When the humanities endowment canceled virtually all of its existing grants earlier this month, after a review by Elon Musk’s Department of Government Efficiency, it told recipients that it was redirecting its funding toward “the President’s priorities.” Last week, the agency announced it was committing $17 million to support the National Garden of American Heroes, a patriotic sculpture park that President Trump first called for during his first term. (Another $17 million will come from the National Endowment of the Arts.)
The agency also laid off nearly two thirds of its staff of about 180. And it announced a new grant program, “Celebrate America!,” which will provide up to $6.25 million in grants for projects timed to the 250th anniversary of American independence in 2026.
For the humanities councils, the end of federal funding is an existential threat. Phoebe Stein, the president of the Federation of State Humanities Councils, which will administer the Mellon Foundation funding, said that 40 percent of councils had reported having less than six months of reserve funds.

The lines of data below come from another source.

(** [toLocaleDateString("en-US", { month: "short", day: "numeric" })] of the
    date object with time value [t], in the local time zone. *)
Definition toLocaleDateString (tz t : Z) : string :=
  let l := LocalTime tz t in
  (monthShort (MonthFromTime l) ++ " " ++ numeric (DateFromTime l))%string.

(** [data.map(item => ({ date: ..., price: item.price }))] *)
Definition chartData (tz : Z) (data : list Comparator.StockPriceData) : list ChartDatum :=
  map (fun item =>
         {| date := toLocaleDateString tz (getTime (Comparator.date item));
            price := Comparator.price item |})
      data.

End StockChart.

(** ** More vocabulary *)

Module Spec2.
Import Float64 Calendar JSDate Comparator Spec.

(** The calls a run of input changes leaves behind: a change is followed by
    its call, 500 ms later, when both tickers are filled in and the next
    change, if there is one, comes no earlier than that. *)
Fixpoint survivors (changes : list (Z * Inputs)) : list (Z * Inputs) :=
  match changes with
  | [] => []
  | (t, i) :: rest =>
    (if qualifying i &&
        match rest with
        | [] => true
        | (t', _) :: _ => t + debounceDelay <=? t'
        end
     then [(t + debounceDelay, i)]
     else [])
    ++ survivors rest
  end.

Definition change (c : Z * Inputs) : Event := InputChange (fst c) (snd c).

(** The times of a list of changes never go back. *)
Definition inTimeOrder (changes : list (Z * Inputs)) : Prop :=
  StronglySorted (fun a b => fst a <= fst b) changes.

(** A call that comes 500 ms after one of the changes, with its inputs. *)
Definition fromChange (events : list Event) (call : Z * Inputs) : Prop :=
  In (InputChange (fst call - debounceDelay) (snd call)) events.

(** A bar with all the values the route asks for. *)
Definition complete (data : StockRoute.Quote) : bool :=
  match StockRoute.q_open data, StockRoute.q_high data,
        StockRoute.q_low data, StockRoute.q_close data with
  | Some _, Some _, Some _, Some _ => true
  | _, _, _, _ => false
  end.

End Spec2.

(** * Properties *)

Import Float64 Calendar JSDate Comparator Spec.

(** Case analysis on every [<?] test of the goal. *)
Ltac split_ltb :=
  repeat match goal with |- context [?a <? ?b] => destruct (Z.ltb_spec a b) end.

(** ** Arithmetic of binary64 *)

Lemma div_eucl_shift (m : positive) :
  Z.div_eucl (Z.shiftl (Zpos m) 53) (Zpos m) = (9007199254740992, 0).
Proof.
  rewrite Z.shiftl_mul_pow2 by lia.
  change (2 ^ 53) with 9007199254740992.
  pose proof (Z.div_mul 9007199254740992 (Zpos m) ltac:(lia)) as Hq.
  pose proof (Z.mod_mul 9007199254740992 (Zpos m) ltac:(lia)) as Hr.
  rewrite (Z.mul_comm 9007199254740992) in Hq, Hr.
  unfold Z.div, Z.modulo in Hq, Hr.
  destruct (Z.div_eucl (Zpos m * 9007199254740992) (Zpos m)) as [q r].
  simpl in Hq, Hr. subst. reflexivity.
Qed.

(** A finite non-zero number divided by itself is exactly 1: the quotient of
    the mantissas is a power of two and nothing is rounded away. *)
Lemma div_self (m : positive) (e : Z) :
  div (S754_finite false m e) (S754_finite false m e) = ofZ 1.
Proof.
  unfold div, SFdiv, SFdiv_core_binary.
  rewrite !Z.sub_diag.
  change (Z.min (fexp prec emax 0) 0) with (-53).
  change (0 - -53) with 53.
  cbv iota beta.
  rewrite div_eucl_shift.
  assert (Hloc : new_location (Zpos m) 0 = loc_Exact).
  { unfold new_location. destruct (Z.even (Zpos m)); reflexivity. }
  rewrite Hloc. vm_compute. reflexivity.
Qed.

Lemma rebase_self (x : number) :
  positive_real x = true -> mul hundred (div x x) = hundred.
Proof.
  destruct x as [s | s | | [|] m e]; try discriminate. intros _.
  rewrite div_self. vm_compute. reflexivity.
Qed.

Lemma positive_real_not_leb (x : number) :
  positive_real x = true -> leb x zero = false.
Proof. destruct x as [s | s | | [|] m e]; try discriminate. reflexivity. Qed.

(** The source divides first and multiplies by 100 afterwards; the other
    order rounds differently, for instance at 1/3. *)
Remark rebase_order :
  mul hundred (div (ofZ 1) (ofZ 3)) <> div (mul hundred (ofZ 1)) (ofZ 3).
Proof. vm_compute. discriminate. Qed.

(** ** The calendar *)

Lemma DayFromYear_succ (y : Z) : DayFromYear (y + 1) = DayFromYear y + DaysInYear y.
Proof.
  unfold DayFromYear, DaysInYear, InLeapYear.
  repeat match goal with |- context [?a =? ?b] => destruct (Z.eqb_spec a b) end;
    cbn [negb]; Z.div_mod_to_equations; lia.
Qed.

Lemma DayFromYear_lt (y1 y2 : Z) : y1 < y2 -> DayFromYear y1 < DayFromYear y2.
Proof. unfold DayFromYear. intros H. Z.div_mod_to_equations. lia. Qed.

Lemma DayFromYear_le (y1 y2 : Z) : y1 <= y2 -> DayFromYear y1 <= DayFromYear y2.
Proof. unfold DayFromYear. intros H. Z.div_mod_to_equations. lia. Qed.

Lemma YearFromDay_spec (d : Z) :
  DayFromYear (YearFromDay d) <= d < DayFromYear (YearFromDay d + 1).
Proof.
  unfold YearFromDay.
  set (y := 1970 + 400 * d / 146097).
  assert (H1 : DayFromYear (y - 1) <= d).
  { unfold DayFromYear, y. Z.div_mod_to_equations. lia. }
  assert (H2 : d < DayFromYear (y + 2)).
  { unfold DayFromYear, y. Z.div_mod_to_equations. lia. }
  destruct (Z.ltb_spec d (DayFromYear y)).
  - replace (y - 1 + 1) with y by lia. lia.
  - destruct (Z.leb_spec (DayFromYear (y + 1)) d).
    + replace (y + 1 + 1) with (y + 2) by lia. lia.
    + lia.
Qed.

Lemma YearFromDay_unique (d y : Z) :
  DayFromYear y <= d < DayFromYear (y + 1) -> YearFromDay d = y.
Proof.
  intros H. pose proof (YearFromDay_spec d) as S.
  destruct (Z.lt_trichotomy (YearFromDay d) y) as [L | [E | G]]; [| exact E |].
  - pose proof (DayFromYear_le (YearFromDay d + 1) y ltac:(lia)). lia.
  - pose proof (DayFromYear_le (y + 1) (YearFromDay d) ltac:(lia)). lia.
Qed.

Lemma leapDays_range (y : Z) : 0 <= leapDays y <= 1.
Proof. unfold leapDays. destruct (InLeapYear y); lia. Qed.

Lemma DaysInYear_leap (y : Z) : DaysInYear y = 365 + leapDays y.
Proof. unfold DaysInYear, leapDays. destruct (InLeapYear y); lia. Qed.

Lemma MonthFromDayInYear_range (y w : Z) : 0 <= MonthFromDayInYear y w <= 11.
Proof.
  unfold MonthFromDayInYear.
  repeat match goal with |- context [?a <? ?b] => destruct (a <? b) end; lia.
Qed.
Lemma group_keeps_identity env upd msg w :
  message upd = Some msg →
  isGroupChat msg = true →
  botUsername (after env upd w) = botUsername (resolved env w)
  ∧ botId (after env upd w) = botId (resolved env w).
Proof.
  intros Hm Hg. unfold after.
  rewrite (handleUpdate_group _ _ _ _ Hm Hg).
  destruct (handleMention_cases env msg (msgContent msg)
              (botUsername (resolved env w)) (botId (resolved env w))
              (resolved env w)) as (evs & -> & _).
  by split.
Qed.

Lemma group_events env upd msg w e :
  message upd = Some msg →
  isGroupChat msg = true →
  e ∈ newEvents env upd w →
  e ∈ identityEvents w ∨ e ≠ GetMe.
Proof.
  intros Hm Hg.
  destruct (handleMention_cases env msg (msgContent msg)
              (botUsername (resolved env w)) (botId (resolved env w))
              (resolved env w)) as (evs & Hrun & Hcases).
  destruct (group_newEvents _ _ _ _ _ Hm Hg Hrun) as [-> _].
  intros [Hin|Hin]%elem_of_app; [by left|right].
  destruct Hcases as [->|[->|[->|(p & _ & _ & Hd)]]].
  - by apply elem_of_nil in Hin.
  - apply elem_of_cons in Hin as [->|Hin]; [discriminate|by apply elem_of_nil in Hin].
  - apply elem_of_cons in Hin as [->|Hin]; [discriminate|by apply elem_of_nil in Hin].
  - rewrite dispatchTemplate_run in Hd. injection Hd as Hevs.
    apply app_inv_head in Hevs. subst evs.
    repeat match goal with
    | H : _ ∈ (if ?b then _ else _) |- _ => destruct b
    | H : _ ∈ _ :: _ |- _ => apply elem_of_cons in H as [->|H]; [discriminate|]
    | H : _ ∈ [] |- _ => by apply elem_of_nil in H
    end.
Qed.

(** X23. The identity is looked up once per processor: after a group
    update for which [getMe] gave a handle and an id (or which found
    them cached), a later group update makes no [getMe] call. *)
Theorem identity_is_looked_up_once env1 env2 upd1 upd2 m1 m2 me w :
  message upd1 = Some m1 → isGroupChat m1 = true →
  message upd2 = Some m2 → isGroupChat m2 = true →
  env_getMe env1 = Some (Some me) →
  truthy_ostr (me_username me) = true →
  truthy_onum (me_id me) = true →
  GetMe ∉ newEvents env2 upd2 (after env1 upd1 w).
Proof.
  intros Hm1 Hg1 Hm2 Hg2 Hme Hu Hi Hin.
  destruct (group_keeps_identity env1 upd1 m1 w Hm1 Hg1) as [Hku Hki].
  pose proof (resolved_lookup env1 w me Hme Hu Hi) as Hres.
  rewrite <- Hku, <- Hki in Hres.
  destruct (group_events env2 upd2 m2 _ _ Hm2 Hg2 Hin) as [Hid|Hne]; [|done].
  unfold identityEvents in Hid. rewrite Hres in Hid.
  by apply elem_of_nil in Hid.
Qed.

Lemma identity_is_looked_up_once_witness :
  GetMe ∉ newEvents (Sample.env 200) (Sample.update Sample.linkedReply)
            (after (Sample.env 200) (Sample.update Sample.fan) (Sample.world [])).
Proof.
  apply (identity_is_looked_up_once (Sample.env 200) (Sample.env 200)
           (Sample.update Sample.fan) (Sample.update Sample.linkedReply)
           Sample.fan Sample.linkedReply
           (default {| me_id := None; me_username := None |}
              (default None (env_getMe (Sample.env 200))))
           (Sample.world [])).
  - reflexivity.
  - vm_compute. reflexivity.
  - reflexivity.
  - vm_compute. reflexivity.
  - reflexivity.
  - vm_compute. reflexivity.
  - vm_compute. reflexivity.
Defined.
(** ** The KV repository *)

Lemma digits_head f n acc :
  0 ≤ n → ∃ d r, digits (S f) n acc = d :: r ∧ 48 ≤ d ≤ 57.
Proof.
  revert n acc. induction f as [|f IH]; intros n acc Hn.
  - exists (48 + n mod 10), acc. split.
    + cbn [digits]. by destruct (n <? 10).
    + pose proof (Z.mod_pos_bound n 10). lia.
  - change (digits (S (S f)) n acc)
      with (if n <? 10 then (48 + n mod 10) :: acc
            else digits (S f) (n / 10) ((48 + n mod 10) :: acc)).
    destruct (Z.ltb_spec n 10).
    + exists (48 + n mod 10), acc. split; [reflexivity|].
      pose proof (Z.mod_pos_bound n 10). lia.
    + apply IH. apply Z.div_pos; lia.
Qed.

Lemma numberToString_head n :
  0 ≤ n → ∃ d r, numberToString n = d :: r ∧ 48 ≤ d ≤ 57.
Proof.
  intros Hn. unfold numberToString. destruct (Z.ltb_spec n 0); [lia|].
  rewrite Nat.add_1_r. by apply digits_head.
Qed.

Lemma numberToString_negative n :
  n < 0 → numberToString n = 45 :: numberToString (- n).
Proof.
  intros Hn. unfold numberToString.
  destruct (Z.ltb_spec n 0); [|lia]. destruct (Z.ltb_spec (- n) 0); [lia|].
  reflexivity.
Qed.

Lemma numberToString_inj a b : numberToString a = numberToString b → a = b.
Proof.
  intros H.
  destruct (Z.lt_ge_cases a 0) as [Ha|Ha], (Z.lt_ge_cases b 0) as [Hb|Hb].
  - rewrite (numberToString_negative a), (numberToString_negative b) in H by done.
    injection H as H.
    apply (f_equal decimalValue) in H.
    rewrite !numberToString_value in H by lia. lia.
  - rewrite (numberToString_negative a) in H by done.
    destruct (numberToString_head b Hb) as (d & r & Hd & Hr).
    rewrite Hd in H. injection H as H _. lia.
  - rewrite (numberToString_negative b) in H by done.
    destruct (numberToString_head a Ha) as (d & r & Hd & Hr).
    rewrite Hd in H. injection H as H _. lia.
  - apply (f_equal decimalValue) in H.
    by rewrite !numberToString_value in H by lia.
Qed.

Lemma key_inj a b : Kv.key a = Kv.key b → a = b.
Proof.
  unfold Kv.key. intros H%app_inv_head. by apply numberToString_inj.
Qed.

(** X24. Conversations never share a key of the KV namespace: two
    different chat ids, negative ones included, get different keys. The
    ids are safe integers, the numbers a double holds exactly and the
    template literal prints in plain decimal. *)
Theorem kv_keys_do_not_collide (a b : Z) :
  safeInteger a → safeInteger b → a ≠ b → Kv.key a ≠ Kv.key b.
Proof. intros _ _ Hne H. by apply Hne, key_inj. Qed.

Lemma kv_keys_do_not_collide_witness :
  Kv.key 1001234567890 ≠ Kv.key (-1001234567890).
Proof.
  apply (kv_keys_do_not_collide 1001234567890 (-1001234567890));
    unfold safeInteger, MAX_SAFE_INTEGER; lia.
Defined.

Example kv_key_of_a_supergroup :
  Kv.key (-1001234567890) = utf16 "chatstate:-1001234567890".
Proof. vm_compute. reflexivity. Qed.

(** The sample rendering of a state is read back as the state, escapes
    included. *)
Example codec_round_trip :
  Sample2.decodeState (Sample2.encodeState Sample2.quotedState)
  = Some Sample2.quotedState
  ∧ Sample2.decodeState (Sample2.encodeState (Sample.state 6 awaiting_confirm))
    = Some (Sample.state 6 awaiting_confirm)
  ∧ Sample2.encodeState (Sample.state 6 awaiting_confirm)
    = [123; 34] ++ utf16 "chatId" ++ [34; 58; 54; 44; 34] ++ utf16 "step"
      ++ [34; 58; 34] ++ utf16 "awaiting_confirm" ++ [34; 44; 34]
      ++ utf16 "video_file_id" ++ [34; 58; 34] ++ utf16 "VID-1" ++ [34; 44; 34]
      ++ utf16 "title" ++ [34; 58; 34] ++ utf16 "title" ++ [34; 44; 34]
      ++ utf16 "description" ++ [34; 58; 34] ++ utf16 "about" ++ [34; 44; 34]
      ++ utf16 "tags" ++ [34; 58; 91; 34; 97; 34; 44; 34; 98; 34; 93; 44; 34]
      ++ utf16 "updatedAt" ++ [34; 58] ++ utf16 "1699999999" ++ [125].
Proof. vm_compute. repeat split; reflexivity. Qed.

Lemma represents_save stringify parse ns k st :
  Kv.represents parse ns k →
  parse (stringify st) = Some st →
  stringify st ≠ [] →
  Kv.represents parse (Kv.save stringify ns st) (<[chatId st := st]> k).
Proof.
  intros Hrep Hround Hne c' Hsafe. unfold Kv.get, Kv.save.
  destruct (decide (chatId st = c')) as [<-|Hc].
  - rewrite (lookup_insert_eq k), (lookup_insert_eq ns).
    destruct (stringify st) as [|c0 r] eqn:Hs; [done|]. exact Hround.
  - rewrite (lookup_insert_ne k) by done.
    rewrite (lookup_insert_ne ns); [by apply Hrep|].
    intros H. by apply Hc, key_inj.
Qed.

Lemma represents_empty parse : Kv.represents parse ∅ ∅.
Proof. intros c _. unfold Kv.get. by rewrite !lookup_empty. Qed.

“This is an absolute lifeline to restabilize the councils,” Stein said. They “are really looking at this as a moment to take a breath as they find long-term solutions.”
While humanities councils may have a low profile, they support book festivals, literary events, local history projects and historical sites. They are also drivers of local economies, including tourism; according to the federation, every $1 of federal support results in $2 in private investment.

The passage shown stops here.